Sanne ten Oever
My research focuses primarily on investigating how brain oscillation interact with our perception. Specifically, I am interested to reveal how cross-modal temporal cueing can influence brain oscillations and how oscillation properties such as phase can predict behavior. I work on this topic from a fundamental perspective as well as more practically relating it to audiovisual speech. Currently, I am investigating whether low frequency oscillation can be associated with temporal expectation for a wider temporal window and I am trying to implemented transcranial alternating current stimulation to investigate the causal role of oscillations for perception.

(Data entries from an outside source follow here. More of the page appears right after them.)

(** ** Definitions *)

Definition minimum_spool_time : Q := 0.05.

(** [_spool_down_time > minimum_spool_time ? _spool_down_time :
    _spool_up_time], the spool-down time of three of the cases. *)
Definition spool_down_effective (m : Motors) : Q :=
  if decide (minimum_spool_time < m.(params).(spool_down_time))
  then m.(params).(spool_down_time)
  else m.(params).(spool_up_time).

(** [_dt_s / _spool_up_time] and [_dt_s / spool_time]. *)
Definition spool_up_step (m : Motors) : Q :=
  m.(inputs).(dt_s) / m.(params).(spool_up_time).

Definition spool_down_step (m : Motors) : Q :=
  m.(inputs).(dt_s) / spool_down_effective m.

(** The step of the spin-up ramp, with the spool-up time as the prologue
    leaves it: [_dt_s / _spool_up_time] with [_spool_up_time] at or above
    [minimum_spool_time]. *)
Definition ramp_step (m : Motors) : Q :=
  m.(inputs).(dt_s) / MAX minimum_spool_time m.(params).(spool_up_time).

(** The target of the spin-up ramp at ground idle. *)
Definition spin_up_armed_ratio (m : Motors) : Q :=
  if decide (0 < get_spin_min m)
  then m.(params).(spin_arm) / get_spin_min m
  else 0.

(** The value the first block gives the disarm safety timer. *)
Definition next_safe_timer (m : Motors) : Q :=
  if m.(inputs).(armed) then
    if m.(params).(disarm_disable_pwm)
       && bool_decide (m.(spool).(disarm_safe_timer) < m.(params).(safe_time))
    then m.(spool).(disarm_safe_timer) + m.(inputs).(dt_s)
    else m.(params).(safe_time)
  else 0.

(** The disarm safety timer. *)
Definition update_disarm_safe_timer : State Motors unit :=
  is_armed ← gets (fun m : Motors => m.(inputs).(armed));
  if is_armed then
    counting ← gets (fun m : Motors =>
      m.(params).(disarm_disable_pwm)
      && bool_decide (m.(spool).(disarm_safe_timer) < m.(params).(safe_time)));
    if counting then
      modify (fun m : Motors =>
        set_disarm_safe_timer
          (m.(spool).(disarm_safe_timer) + m.(inputs).(dt_s)) m)
    else
      modify (fun m : Motors => set_disarm_safe_timer m.(params).(safe_time) m)
  else
    modify (set_disarm_safe_timer 0).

I studied at Maastricht University, where I completed a BSc in Psychology (2009) and MSc in Cognitive Neuroscience (2012). In 2012, I received a Top Talent grant from the Dutch funding agency NWO (supervisor: Alexander Sack) to study the relatedness between content congruency, temporal integration and their relation to brain oscillations. This is what I am currently working on. Additionally, I’m continuing my Master Thesis work that consisted of a psychophysical as well as an MEG project investigating temporal expectations based on rhythmicity and crossmodal cueing.
Psychology BSc program courses: statistics, programming, body and behavior, perception, and psych diagnostics.
Courses at the Cognitive Neuroscience master: Auditory and higher order Language processing.